Detailed recommendations

Benefits and supplementary assistance

Theme

Detail

Main benefits

• Remove youth rates of main benefits. Increase Jobseeker Support for under 24 years living away from home (and the rate of Youth Payment) to match the rate for people 25 and older, and increase Supported Living Payment for 16–17 year-olds to the rate for people aged 18 and over.

• Remove initial income stand-down periods.

• Remove the 13-week non-entitlement period for voluntary unemployment.

• Remove the 30-hour rule.

• Introduce individual entitlement to Jobseeker Support while retaining a couple-based income test.

• Keep sole parents on Sole Parent Support until their youngest child turns 18 (rather than switching them to Jobseeker Support once their youngest child turns 14).

• Consider changing the name of Jobseeker Support – Health Condition or Disability to better reflect people’s needs (for example, Health Support).

Hardship assistance

• Increase income and asset limits to allow a larger proportion of low-income working people to access payments.

• Review and increase grant limits so they cover current costs, including for emergency dental treatment.

• Make a larger proportion of payments non-recoverable (for example, those for the costs of school uniforms).

• Review the Temporary Additional Support formula, including the accommodation loading and maximum amount, so it adequately covers costs.

Income definition

• Align definitions of income and assets with those established by Inland Revenue, unless there are clear and robust reasons for a different definition.

• Treat earnings-related compensation from ACC the same as other income from work in the benefit system.

• Review how income is measured and allocated to people, including assessment periods – especially in the treatment of lump-sum payments, retrospective payments, joint investments and annual business income.


Assistance related to children and families

Theme

Detail

Family Tax Credit

• Align shared care rules for the Family Tax Credit with child support – 35% of care.

• Extend the 4 weeks ‘terminal payment’ to the Family Tax Credit.

• Consider how increases in the Family Tax Credit should impact on the rates of Unsupported Child’s Benefit and Orphan’s Benefit.

Best Start Tax Credit

• Consider changing the interaction between Best Start and Paid Parental Leave to avoid overpayments.

Child Tax Credit

• Repeal the Child Tax Credit.

Childcare Assistance

• Change the definition of income to remove other non-taxable transfer payments (for example, Accommodation Supplement, Disability Allowance and Temporary Additional Support).

• Improve take-up by promoting greater awareness to working families, alongside Inland Revenue (given its role in administering Working for Families).
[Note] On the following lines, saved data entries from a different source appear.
(** The body of the validator as six independent parts, when [valor] is
    absent or a number. *)
Lemma corpo_forma : forall strp dia us repr d,
  (forall s, valor d <> PStr s) ->
  validar_corpo strp dia us repr d =
  inr ((if truthy (linha_digitavel d) then sub (validar_linha_digitavel (linha_digitavel d))
        else [msg_linha])
       ++ (if truthy (codigo_barras d) then sub (validar_codigo_barras (codigo_barras d)) else [])
       ++ (if truthy (valor d) then sub (valor_res (valor d)) else [msg_valor])
       ++ (if truthy (vencimento d) then sub (validar_vencimento strp dia us (vencimento d))
           else [msg_vencimento])
       ++ (if truthy (beneficiario_cnpj d) then sub (validar_cnpj (beneficiario_cnpj d)) else [])
       ++ (if truthy (codigo_banco d) then sub (validar_codigo_banco repr (codigo_banco d))
           else [msg_banco]),
       (if truthy (linha_digitavel d)
        then [("linha_digitavel", validar_linha_digitavel (linha_digitavel d))] else [])
       ++ (if truthy (codigo_barras d)
           then [("codigo_barras", validar_codigo_barras (codigo_barras d))] else [])
       ++ (if truthy (valor d) then [("valor", valor_res (valor d))] else [])
       ++ (if truthy (vencimento d)
           then [("vencimento", validar_vencimento strp dia us (vencimento d))] else [])
       ++ (if truthy (beneficiario_cnpj d)
           then [("cnpj", validar_cnpj (beneficiario_cnpj d))] else [])
       ++ (if truthy (codigo_banco d)
           then [("banco", validar_codigo_banco repr (codigo_banco d))] else [])).
Proof.
  intros strp dia us repr d Hv; unfold validar_corpo.
  assert (Hval : truthy (valor d) = true -> validar_valor (valor d) = inr (valor_res (valor d))).
  { unfold valor_res; destruct (valor d) eqn:E; simpl; try discriminate.
    - exfalso; exact (Hv s eq_refl).
    - reflexivity. }
  destruct (truthy (valor d)) eqn:Ev; [rewrite (Hval eq_refl) |];
  destruct (truthy (linha_digitavel d)), (truthy (codigo_barras d)), (truthy (vencimento d)),
    (truthy (beneficiario_cnpj d)), (truthy (codigo_banco d));
  rewrite ?registra_eq, ?falta_eq, ?registra_eq, ?falta_eq, ?registra_eq, ?falta_eq,
    ?registra_eq, ?falta_eq, ?registra_eq, ?falta_eq, ?registra_eq, ?falta_eq;
  simpl; rewrite <- ?app_assoc; reflexivity.
Qed.

(** Where an error of [validar_boleto_febraban] comes from: the "not found"
    message of a falsy mandatory field, or an error of the validator of a
    truthy field. *)
Definition origem_erro strp dia us repr (d : dados) (e : string) : Prop :=
  (e = msg_linha /\ truthy (linha_digitavel d) = false)
  \/ (truthy (linha_digitavel d) = true /\ In e (erros (validar_linha_digitavel (linha_digitavel d))))
  \/ (truthy (codigo_barras d) = true /\ In e (erros (validar_codigo_barras (codigo_barras d))))
  \/ (e = msg_valor /\ truthy (valor d) = false)
  \/ (truthy (valor d) = true /\ In e (erros (valor_res (valor d))))
  \/ (e = msg_vencimento /\ truthy (vencimento d) = false)
  \/ (truthy (vencimento d) = true
      /\ In e (erros (validar_vencimento strp dia us (vencimento d))))
  \/ (truthy (beneficiario_cnpj d) = true /\ In e (erros (validar_cnpj (beneficiario_cnpj d))))
  \/ (e = msg_banco /\ truthy (codigo_banco d) = false)
  \/ (truthy (codigo_banco d) = true
      /\ In e (erros (validar_codigo_banco repr (codigo_banco d)))).

(** A field set with a present but zero [valor]. *)
Definition dados_valor_zero : dados :=
  mk_dados PNone PNone (PNum 0) PNone PNone PNone PNone PNone PNone.

Lemma em_parte : forall (b : bool) l ms m,
  limpo l -> In m nao_encontrados -> (In m (if b then l else ms) <-> b = false /\ In m ms).
Proof.
  intros [] l ms m Hl Hm; split.
  - intros H; exfalso; exact (Hl m H Hm).
  - intros [H _]; discriminate H.
  - intros H; split; [reflexivity | exact H].
  - intros [_ H]; exact H.
Qed.

Lemma em_chave : forall (b : bool) (k k' : string) (r : resultado),
  In k' (map fst (if b then [(k, r)] else [])) <-> b = true /\ k = k'.
Proof.
  intros [] k k' r; simpl; split.
  - intros [H | []]; split; [reflexivity | exact H].
  - intros [_ H]; left; exact H.
  - intros [].
  - intros [H _]; discriminate H.
Qed.

Lemma em_parte_caso : forall (b : bool) r ms e,
  In e (if b then sub r else ms) -> (b = true /\ In e (erros r)) \/ (b = false /\ In e ms).
Proof.
  intros [] r ms e H; [left | right]; split; auto.
  unfold sub in H; destruct (valido r); [destruct H | exact H].
Qed.


(** The failing input of C9: a [valor] that is present but equal to [0.0]
    is reported as "Valor não encontrado", although it is not absent, and
    [validar_valor]'s own "Valor deve ser maior que zero" is never reached. *)
Lemma valor_zero_nao_encontrado :
  valor dados_valor_zero <> PNone /\
  In msg_valor (v_erros (validar_boleto_febraban (fun _ => inr 0%Z) 0%Z 0%Z (fun _ => "")
                           dados_valor_zero)) /\
  ~ In "Valor deve ser maior que zero"
      (v_erros (validar_boleto_febraban (fun _ => inr 0%Z) 0%Z 0%Z (fun _ => "")
                  dados_valor_zero)) /\
  match validar_valor (PNum 0) with
  | inr r => In "Valor deve ser maior que zero" (erros r)
  | inl _ => False
  end.
Proof. split; [discriminate | vm_compute; split; [tauto | split; [intros H; intuition discriminate | tauto]]]. Qed.

(** C9 (code_bug): when [valor] is absent or a number, [validar_boleto_febraban]
    reports the "not found" error of each mandatory field ([linha_digitavel],
    [valor], [vencimento], [codigo_banco]) exactly when that field is falsy in
    Python ([None], an empty string or zero); [codigo_barras] and [cnpj] get a
    [detalhes] entry exactly when truthy, and every error comes either from
    the "not found" message of a falsy mandatory field or from the validator
    of a truthy field, so the optional fields never add a missing-field
    error. The test is Python truthiness ([if dados.get(campo)]), not
    absence: a present [valor] of [0.0] gets "Valor não encontrado" and never
    reaches [validar_valor]'s "Valor deve ser maior que zero". *)
Theorem validar_nao_encontrado_sse_falso : forall strp dia us repr d,
  (forall s, valor d <> PStr s) ->
  let r := validar_boleto_febraban strp dia us repr d in
  (In msg_linha (v_erros r) <-> truthy (linha_digitavel d) = false) /\
  (In msg_valor (v_erros r) <-> truthy (valor d) = false) /\
  (In msg_vencimento (v_erros r) <-> truthy (vencimento d) = false) /\
  (In msg_banco (v_erros r) <-> truthy (codigo_banco d) = false) /\
  (In "codigo_barras" (map fst (v_detalhes r)) <-> truthy (codigo_barras d) = true) /\
  (In "cnpj" (map fst (v_detalhes r)) <-> truthy (beneficiario_cnpj d) = true) /\
  Forall (origem_erro strp dia us repr d) (v_erros r).
Proof.
  intros strp dia us repr d Hv r; unfold r, validar_boleto_febraban.
  rewrite (corpo_forma strp dia us repr d Hv); cbn [v_erros v_detalhes].
  pose proof (limpo_sub _ (limpo_linha (linha_digitavel d))) as L1.
  pose proof (limpo_sub _ (limpo_barras (codigo_barras d))) as L2.
  pose proof (limpo_sub _ (limpo_valor (valor d))) as L3.
  pose proof (limpo_sub _ (limpo_vencimento strp dia us (vencimento d))) as L4.
  pose proof (limpo_sub _ (limpo_cnpj (beneficiario_cnpj d))) as L5.
  pose proof (limpo_sub _ (limpo_banco repr (codigo_banco d))) as L6.
  split; [| split; [| split; [| split; [| split; [| split]]]]].
  1-4:
    rewrite !in_app_iff, !em_parte
      by first [ assumption
               | unfold nao_encontrados; simpl; tauto ];
    unfold msg_linha, msg_valor, msg_vencimento, msg_banco; simpl;
    split; [ intros H; repeat destruct H as [H | H]; try tauto; try discriminate;
             destruct H as [_ H]; repeat destruct H as [H | H]; try discriminate H; tauto
           | intros H; tauto ].
  1-2: rewrite !map_app, !in_app_iff, !em_chave;
    split; [ intros H; repeat destruct H as [H | H]; try tauto;
             destruct H as [_ H]; discriminate H
           | intros H; tauto ].
  apply Forall_forall; intros e He.
  rewrite !in_app_iff in He; unfold origem_erro.
  destruct He as [H | [H | [H | [H | [H | H]]]]]; apply em_parte_caso in H;
    destruct H as [[Hb H] | [Hb H]]; simpl in H;
    repeat match type of H with _ \/ _ => destruct H as [H | H] | False => destruct H end;
    try subst e; tauto.
Qed.

(** Witness of [validar_nao_encontrado_sse_falso] on a field set whose
    [valor] is the number zero. *)
Lemma validar_nao_encontrado_sse_falso_witness :
  (forall s, valor dados_valor_zero <> PStr s) /\
  In msg_valor (v_erros (validar_boleto_febraban (fun _ => inr 0%Z) 0%Z 0%Z (fun _ => "")
                           dados_valor_zero)).
Proof.
  assert (Hv : forall s, valor dados_valor_zero <> PStr s) by (intros s; discriminate).
  split; [exact Hv |].
  apply (validar_nao_encontrado_sse_falso (fun _ => inr 0%Z) 0%Z 0%Z (fun _ => "")
           dados_valor_zero Hv).
  reflexivity.
Defined.

(** ** C2: modulo-10 round trip on the linha digitável *)

(** An error of [validar_linha_digitavel] about the check digit of block [k]
    (the messages of block [k] start with ["DV" + str(k)]). *)
Definition erro_do_bloco (k : nat) (e : string) : bool :=
  prefixo (list_ascii_of_string ("DV" ^^ str_nat k)) (list_ascii_of_string e).

Lemma str_nat_digito : forall n, n < 10 -> str_nat n = String (digit_char n) "".
Proof.
  intros n Hn; unfold str_nat; cbn [str_nat_aux].
  rewrite (proj2 (Nat.ltb_lt n 10) Hn), (Nat.mod_small n 10 Hn); reflexivity.
Qed.

Lemma dv_modulo10_lt : forall seq, dv_modulo10 seq < 10.
Proof.
  intros seq; unfold dv_modulo10.
  destruct (fold_left passo_mod10 (rev seq) (0, 2)) as [soma m].
  destruct (soma mod 10 =? 0) eqn:E; [lia |].
  apply Nat.eqb_neq in E; lia.
Qed.

Lemma calcular_dv_modulo10_char : forall seq,
  calcular_dv_modulo10 seq = String (digit_char (dv_modulo10 seq)) "".
Proof. intros seq; apply str_nat_digito, dv_modulo10_lt. Qed.

Lemma fatia_bloco : forall (pre bloco rest : list ascii) c i j,
  i = length pre -> j = length pre + length bloco + 1 ->
  fatia i j (pre ++ bloco ++ c :: rest) = bloco ++ [c].
Proof.
  intros pre bloco rest c i j -> ->; unfold fatia.
  rewrite skipn_app, skipn_all, Nat.sub_diag; simpl.
  replace (length pre + length bloco + 1 - length pre) with (length (bloco ++ [c]))
    by (rewrite length_app; simpl; lia).
  replace (bloco ++ c :: rest) with ((bloco ++ [c]) ++ rest)
    by (rewrite <- app_assoc; reflexivity).
  rewrite firstn_app, firstn_all, Nat.sub_diag; simpl.
  apply app_nil_r.
Qed.

Lemma fatia_sem_dv : forall (bloco : list ascii) c n,
  n = length bloco -> fatia 0 n (bloco ++ [c]) = bloco.
Proof.
  intros bloco c n ->; unfold fatia; simpl.
  rewrite Nat.sub_0_r, firstn_app, firstn_all, Nat.sub_diag; simpl; apply app_nil_r.
Qed.

Lemma char_em_dv : forall (bloco : list ascii) c n,
  n = length bloco -> char_em (bloco ++ [c]) n = String c "".
Proof.
  intros bloco c n ->; unfold char_em.
  rewrite app_nth2, Nat.sub_diag by lia; reflexivity.
Qed.
Lemma response_stackRows (m : STM T) (A B : Matrix T) :
  wf_STM m ->
  rows A = dimInNonlinear m -> rows B = dimInLinear m -> cols A = cols B ->
  response m (stackRows A B) = response2 m A B.
Proof.
  intros W HA HB HC.
  rewrite (response2_columns m A B W HA HB HC).
  rewrite response_columns
    by (try exact W; cbn [rows stackRows mk_matrix]; rewrite HA, HB;
        reflexivity).
  change (cols (stackRows A B)) with (cols B). rewrite <- HC.
  f_equal. apply map_ext_in. intros n Hn. apply in_seq in Hn.
  apply responseAt_ext; [exact W | |].
  - intros d Hd.
    rewrite coeff_topRows by (cbn [cols stackRows mk_matrix]; lia).
    apply coeff_stackRows_top; lia.
  - intros k Hk.
    rewrite coeff_bottomRows by (cbn [cols stackRows mk_matrix]; lia).
    cbn [rows stackRows mk_matrix].
    replace (rows A + rows B - dimInLinear m + k) with (rows A + k) by lia.
    apply coeff_stackRows_bottom; lia.
Qed.

(** X3.  Stacking the two input blocks as [train] does gives the input the
    single-matrix overloads expect: they return on it what the two-matrix
    overloads return on the blocks.  [train] on the two blocks is the base
    class's [train] on the stacked input. *)
Theorem stacked_input_is_split_input (m : STM T) (A B : Matrix T) :
  wf_STM m ->
  rows A = dimInNonlinear m -> rows B = dimInLinear m -> cols A = cols B ->
  response m (stackRows A B) = response2 m A B
  /\ (forall output : Matrix T,
        logLikelihood m (stackRows A B) output = logLikelihood2 m A B output)
  /\ (forall trainData (output : Matrix T) (params : Parameters T),
        train2 trainData m A B output params
        = trainData m (stackRows A B) output params).
Proof.
  intros W HA HB HC.
  pose proof (response_stackRows m A B W HA HB HC) as HR.
  split; [exact HR|split].
  - intros output.
    rewrite (logLikelihood2_unfold m A B output).
    rewrite (logLikelihood_unfold m (stackRows A B) output).
    change (rows (stackRows A B)) with (rows A + rows B).
    change (cols (stackRows A B)) with (cols B).
    unfold dimIn. rewrite HA, HB, Nat.eqb_refl. cbn [negb].
    destruct (dimInLinear m =? 0) eqn:El; cbn [negb].
    + apply Nat.eqb_eq in El.
      rewrite (logLikelihood_unfold m A output), HA. unfold dimIn.
      rewrite El, Nat.add_0_r, !Nat.eqb_refl. cbn [negb].
      rewrite HC.
      destruct (negb (rows output =? dimOut m)); [reflexivity|].
      destruct (negb (cols B =? cols output)); [reflexivity|].
      rewrite HR. rewrite <- (response_no_linear m A B El). reflexivity.
    + rewrite (logLikelihood2_unfold m (topRows _ _) (bottomRows _ _) output).
      rewrite El, rows_topRows, rows_bottomRows, !Nat.eqb_refl.
      cbn [negb orb].
      destruct (negb (rows output =? dimOut m)); [reflexivity|].
      rewrite <- HR. rewrite (response_unfold m (stackRows A B)).
      change (rows (stackRows A B)) with (rows A + rows B).
      unfold dimIn.
      rewrite HA, HB, Nat.eqb_refl, El. reflexivity.
  - intros trainData output params. unfold train2.
    rewrite HC, Nat.eqb_refl. reflexivity.
Qed.

(** X4.  [logLikelihood(input, output)] reports a wrong input dimension
    before a wrong output dimension, and checks that inputs and outputs have
    the same number of columns only for a model without linear inputs; the
    two-matrix overload checks the output first when the model has linear
    inputs. *)
Theorem logLikelihood_checks (m : STM T) (input output : Matrix T) :
  logLikelihood m input output =
    (if negb (rows input =? dimIn m)
     then Throw "Input has wrong dimensionality."
     else if negb (rows output =? dimOut m)
     then Throw "Output has wrong dimensionality."
     else if (dimInLinear m =? 0) && negb (cols input =? cols output)
     then Throw "The number of inputs and outputs must be the same."
     else do r <- response m input; Ok (distLogLikelihood m output r))
  /\ (forall inputLinear : Matrix T,
        0 < dimInLinear m ->
        logLikelihood2 m input inputLinear output =
          (if negb (rows output =? dimOut m)
           then Throw "Output has wrong dimensionality."
           else if negb (rows input =? dimInNonlinear m)
                   || negb (rows inputLinear =? dimInLinear m)
           then Throw "Input has wrong dimensionality."
           else do r <- response2 m input inputLinear;
                Ok (distLogLikelihood m output r))).
Proof.
  split.
  - rewrite logLikelihood_unfold.
    destruct (rows input =? dimIn m) eqn:HX; cbn [negb]; [|reflexivity].
    destruct (dimInLinear m =? 0) eqn:El; cbn [negb andb].
    + reflexivity.
    + rewrite logLikelihood2_unfold, El.
      destruct (negb (rows output =? dimOut m)); [reflexivity|].
      rewrite rows_topRows, rows_bottomRows, !Nat.eqb_refl. cbn [negb orb].
      rewrite (response_unfold m input), HX, El. reflexivity.
  - intros inputLinear Hl. rewrite logLikelihood2_unfold.
    replace (dimInLinear m =? 0) with false
      by (symmetry; apply Nat.eqb_neq; lia).
    reflexivity.
Qed.
(** C1: when the discovered files all parse and form [length ids]
    well-formed groups, one per id of [ids], [parse_files] returns exactly
    that many groups, in strictly ascending order of group id; each holds
    the three records of its id, resolves every camera position, and
    carries the timestamp of the first of its files in discovery order. *)
Theorem parse_files_well_formed (source : Path.t) (entries : list string)
    (vfs : list VideoFileInfo.t) (ids : list Z) :
  parse_all (discovered source entries) = Ok vfs ->
  NoDup ids ->
  Forall (fun vf => VideoFileInfo.id vf ∈ ids) vfs ->
  Forall (well_formed_group vfs) ids ->
  exists groups,
    parse_files source entries = Ok groups
    /\ length groups = length ids
    /\ map FileGroup.pk groups ≡ₚ ids
    /\ StronglySorted Z.lt (map FileGroup.pk groups)
    /\ Forall (fun fg =>
         length (FileGroup.files fg) = 3%nat
         /\ FileGroup.files fg = with_id (FileGroup.pk fg) vfs
         /\ Some (FileGroup.ts fg) = VideoFileInfo.ts <$> head (FileGroup.files fg)
         /\ forall position, exists vf,
              FileGroup.get_by_position fg position = Ok vf
              /\ VideoFileInfo.position vf = position) groups.
Proof.
  intros Hparse Hnd Hids Hwf.
  destruct (parse_files_parsed _ _ _ Hparse) as (fgs & Hres & Hall).
  exists (py_sorted pk_ltb fgs).
  assert (Hkeys : map FileGroup.pk (py_sorted pk_ltb fgs) ≡ₚ ids).
  { rewrite py_sorted_perm, (group_of_bucket_keys _ _ Hall).
    apply NoDup_Permutation; [apply keys_fill_NoDup; constructor|exact Hnd|].
    intros k. rewrite keys_fill_elem. split.
    - intros [Hk|Hk]; [inversion Hk|].
      apply list_elem_of_fmap in Hk as (vf & -> & Hvf).
      rewrite List.Forall_forall in Hids. apply Hids, list_elem_of_In, Hvf.
    - intros Hk. right.
      rewrite List.Forall_forall in Hwf.
      destruct (Hwf k (proj1 (list_elem_of_In _ _) Hk)) as [Hlen _].
      destruct (with_id k vfs) as [|vf rest] eqn:E; [discriminate|].
      assert (Hin : In vf (with_id k vfs)) by (rewrite E; left; reflexivity).
      unfold with_id in Hin. apply filter_In in Hin as [Hin Hid].
      apply Z.eqb_eq in Hid. subst k.
      apply list_elem_of_fmap. exists vf. split; [reflexivity|].
      apply list_elem_of_In, Hin. }
  split; [exact Hres|].
  split; [rewrite <- (length_map FileGroup.pk), Hkeys; reflexivity|].
  split; [exact Hkeys|].
  split.
  { apply sorted_by_pk_strict.
    - apply py_sorted_sorted; [apply pk_ltb_trans_neg|apply pk_ltb_asym].
    - rewrite Hkeys. exact Hnd. }
  apply List.Forall_forall. intros fg Hfg. apply list_elem_of_In in Hfg.
  destruct (parse_files_groups _ _ _ _ Hparse Hres fg Hfg) as (Hf & Hk & Hts).
  assert (Hin : FileGroup.pk fg ∈ ids).
  { rewrite <- Hkeys. apply list_elem_of_fmap. exists fg. split; [reflexivity|exact Hfg]. }
  rewrite List.Forall_forall in Hwf.
  destruct (Hwf _ (proj1 (list_elem_of_In _ _) Hin)) as [Hlen Hpos].
  rewrite Hf. repeat split; try assumption.
  - rewrite <- Hf. exact Hts.
  - intros position. destruct (Hpos position) as (vf & Hvf & Hp).
    unfold FileGroup.get_by_position. rewrite Hf.
    eapply first_at_found; eassumption.
Qed.

Lemma parse_files_well_formed_witness :
  exists groups,
    parse_files sample_source sample_entries = Ok groups
    /\ length groups = 2%nat
    /\ StronglySorted Z.lt (map FileGroup.pk groups)
    /\ Forall (fun fg => length (FileGroup.files fg) = 3%nat) groups.
Proof.
  destruct (parse_files_well_formed sample_source sample_entries
              sample_records [418; 417])
    as (groups & Hres & Hlen & _ & Hsorted & Hall).
  - vm_compute. reflexivity.
  - apply NoDup_cons. split; [|apply NoDup_singleton].
    intros H. apply list_elem_of_singleton in H. discriminate H.
  - repeat constructor;
      first [apply list_elem_of_here | apply list_elem_of_further, list_elem_of_here].
  - assert (Hwf : forall gid, gid = 418 \/ gid = 417 ->
                    well_formed_group sample_records gid).
    { intros gid [->| ->]; apply well_formed_groupb_sound; vm_compute; reflexivity. }
    constructor; [apply Hwf; tauto|].
    constructor; [apply Hwf; tauto|]. constructor.
  - exists groups. split; [exact Hres|]. split; [exact Hlen|].
    split; [exact Hsorted|].
    eapply Forall_impl; [exact Hall|]. intros fg H. apply H.
Defined.

(** ** The worker pool *)

Section PoolFacts.
Context (ffmpeg_run : fs -> string -> string -> string -> string -> engine_run).
Context (max_workers : nat).

Lemma dispatch_pending (running queue : list (nat * FileGroup.t)) :
  ((dispatch max_workers running queue).1 ++ (dispatch max_workers running queue).2
   = running ++ queue)%list.
Proof.
  revert running. induction queue as [|job queue IH]; intros running; simpl.
  - reflexivity.
  - destruct (length running <? max_workers)%nat; [|reflexivity].
    rewrite IH, <- app_assoc. reflexivity.
Qed.

Lemma dispatch_nonempty (running queue : list (nat * FileGroup.t)) :
  (0 < max_workers)%nat -> (running ++ queue)%list <> [] ->
  (dispatch max_workers running queue).1 <> [].
Proof.
  intros Hmw. revert running.
  induction queue as [|job queue IH]; intros running Hne; simpl.
  - rewrite app_nil_r in Hne. exact Hne.
  - destruct (length running <? max_workers)%nat eqn:E.
    + apply IH. rewrite <- app_assoc. exact Hne.
    + apply Nat.ltb_ge in E. simpl. destruct running; [simpl in E; lia|discriminate].
Qed.

(** One round of the pool, when a job is there to finish. *)
Lemma run_pool_round (schedule : list nat) (fuel : nat) (p : pool)
    (k i : nat) (group : FileGroup.t) :
  k = choose (hd 0%nat schedule) (dispatch max_workers (running p) (queue p)).1 ->
  (dispatch max_workers (running p) (queue p)).1 !! k = Some (i, group) ->
  run_pool ffmpeg_run max_workers schedule (S fuel) p
  = run_pool ffmpeg_run max_workers (tl schedule) fuel
      (mk_pool (dispatch max_workers (running p) (queue p)).2
         (delete k (dispatch max_workers (running p) (queue p)).1)
         (<[i := (stitch_group ffmpeg_run group (world p)).2]> (futures p))
         (completion_order p ++ [i])%list
         (stitch_group ffmpeg_run group (world p)).1).
Proof.
  intros -> Hk. cbn [run_pool].
  destruct (dispatch max_workers (running p) (queue p)) as [running' queue'].
  cbn [fst snd] in *. rewrite Hk.
  destruct (stitch_group ffmpeg_run group (world p)) as [w r]. reflexivity.
Qed.

Lemma run_pool_idle (schedule : list nat) (fuel : nat) (p : pool) (k : nat) :
  k = choose (hd 0%nat schedule) (dispatch max_workers (running p) (queue p)).1 ->
  (dispatch max_workers (running p) (queue p)).1 !! k = None ->
  futures (run_pool ffmpeg_run max_workers schedule (S fuel) p) = futures p.
Proof.
  intros -> Hk. cbn [run_pool].
  destruct (dispatch max_workers (running p) (queue p)) as [running' queue'].
  cbn [fst snd] in *. rewrite Hk. reflexivity.
Qed.

(** What is left pending after a round. *)
Lemma pending_after_round (p : pool) (k i : nat) (group : FileGroup.t) :
  (dispatch max_workers (running p) (queue p)).1 !! k = Some (i, group) ->
  pending p
  ≡ₚ (i, group)
     :: (delete k (dispatch max_workers (running p) (queue p)).1
         ++ (dispatch max_workers (running p) (queue p)).2)%list.
Proof.
  intros Hk. unfold pending. rewrite <- dispatch_pending.
  rewrite (delete_Permutation _ _ _ Hk) at 1. reflexivity.
Qed.

(** A finished job's future is not touched again. *)
Lemma run_pool_frame (schedule : list nat) (fuel : nat) (p : pool) (i : nat) :
  i ∉ map fst (pending p) ->
  futures (run_pool ffmpeg_run max_workers schedule fuel p) !! i = futures p !! i.
Proof.
  revert schedule p. induction fuel as [|fuel IH]; intros schedule p Hi;
    [reflexivity|].
  set (k := choose (hd 0%nat schedule) (dispatch max_workers (running p) (queue p)).1).
  destruct ((dispatch max_workers (running p) (queue p)).1 !! k)
    as [[j group]|] eqn:Hk.
  - rewrite (run_pool_round schedule fuel p k j group eq_refl Hk).
    pose proof (pending_after_round p k j group Hk) as Hperm.
    rewrite IH.
    + cbn [futures]. apply lookup_insert_ne.
      intros <-. apply Hi. rewrite Hperm. apply list_elem_of_here.
    + cbn [pending running queue]. intros Hin. apply Hi.
      rewrite Hperm. apply list_elem_of_further, Hin.
  - rewrite (run_pool_idle schedule fuel p k eq_refl Hk). reflexivity.
Qed.

(** Every pending job finishes, with the result of [stitch_group] on the
    disk of that moment. *)
Lemma run_pool_completes (schedule : list nat) (fuel : nat) (p : pool) :
  (0 < max_workers)%nat ->
  (length (pending p) <= fuel)%nat ->
  NoDup (map fst (pending p)) ->
  forall i group, (i, group) ∈ pending p ->
    exists w,
      futures (run_pool ffmpeg_run max_workers schedule fuel p) !! i
      = Some (stitch_group ffmpeg_run group w).2.
Proof.
  intros Hmw. revert schedule p.
  induction fuel as [|fuel IH]; intros schedule p Hlen Hnd i group Hin.
  - destruct (pending p); [inversion Hin|simpl in Hlen; lia].
  - set (k := choose (hd 0%nat schedule) (dispatch max_workers (running p) (queue p)).1).
    assert (Hne : (dispatch max_workers (running p) (queue p)).1 <> []).
    { apply dispatch_nonempty; [exact Hmw|].
      fold (pending p). intros E. rewrite E in Hin. inversion Hin. }
    assert (Hlt : (k < length (dispatch max_workers (running p) (queue p)).1)%nat).
    { subst k. unfold choose. apply Nat.mod_upper_bound.
      destruct (dispatch max_workers (running p) (queue p)).1;
        [contradiction|discriminate]. }
    apply lookup_lt_is_Some_2 in Hlt as [[j gj] Hk].
    rewrite (run_pool_round schedule fuel p k j gj eq_refl Hk).
    pose proof (pending_after_round p k j gj Hk) as Hperm.
    rewrite Hperm in Hin, Hnd. rewrite Hperm in Hlen.
    cbn [map fst] in Hnd. apply NoDup_cons in Hnd as [Hj Hnd].
    apply elem_of_cons in Hin as [Heq|Hin].
    + inversion Heq; subst j gj. exists (world p).
      rewrite run_pool_frame by exact Hj.
      cbn [futures]. apply lookup_insert_eq.
    + apply IH; [unfold pending; cbn [running queue length] in *; lia|exact Hnd|exact Hin].
Qed.

End PoolFacts.

(** ** The orchestrator *)

Section OrchestratorFacts.
Context (ffmpeg_run : fs -> string -> string -> string -> string -> engine_run).

Lemma stitch_group_output (group : FileGroup.t) (w : fs) (out : Path.t) :
  (stitch_group ffmpeg_run group w).2 = Ok out ->
  out = output_file (FileGroup.pk group).
Proof.
  unfold stitch_group.
  destruct (FileGroup.get_by_position group Position.FRONT); [|discriminate].
  destruct (FileGroup.get_by_position group Position.INTERNAL); [|discriminate].
  destruct (FileGroup.get_by_position group Position.REAR); [|discriminate].
  match goal with |- context [failure ?r] => destruct (failure r) end;
    cbn [snd]; congruence.
Qed.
• Review subsidy rates (and their interaction with minimum session times in childcare and Out of School Care and Recreation (OSCAR) services), to determine if they are adequately subsidising costs, and increase the rates if they are inadequate.

• Consider increasing income thresholds to provide greater subsidisation of childcare costs for low- and middle-income working families, so that effective marginal tax rates for these families are not too high.

Child support

• Treat child support received as income for benefit abatement (already income for the Family Tax Credit).

• Treat child support paid as a reduction in income for benefit abatement (already a reduction in income for the Family Tax Credit).

• Remove compulsory application for child support (except for recipients of Unsupported Child’s Benefit).

• Shorten the application form and make more application options available (for example, online).

• Review the expenditure table to reflect changes in Family Tax Credit payments.

Shared care

• Align shared and split care rules for main and supplementary payments with the Family Tax Credit and child support.


Eligibility

Theme

Detail

Ensuring benefit settings have less impact on partnering decisions

• Allow a 6-month period (rather than the current 6 weeks) after people move in together as a couple before a relationship is deemed to exist for the purposes of determining benefit eligibility.

• Do not deem two people who do not live together as being in a relationship for the purposes of welfare support.

• Investigate other moves towards greater neutrality in respect of relationship status, including increased individualisation of benefit entitlement, bringing the couple rate of benefit closer to two times the single rate, and improving alignment between the approach taken by MSD and in other legislation.

• Consider introducing a short-term entitlement (for example, 6 months) to a main benefit for partnered people who lose their jobs or incomes (due to redundancy, a health condition or disability, or a health condition or disability of a dependent child) through an earnings disregard of their partner’s income (up to a cap of around $48,000 a year) for this period.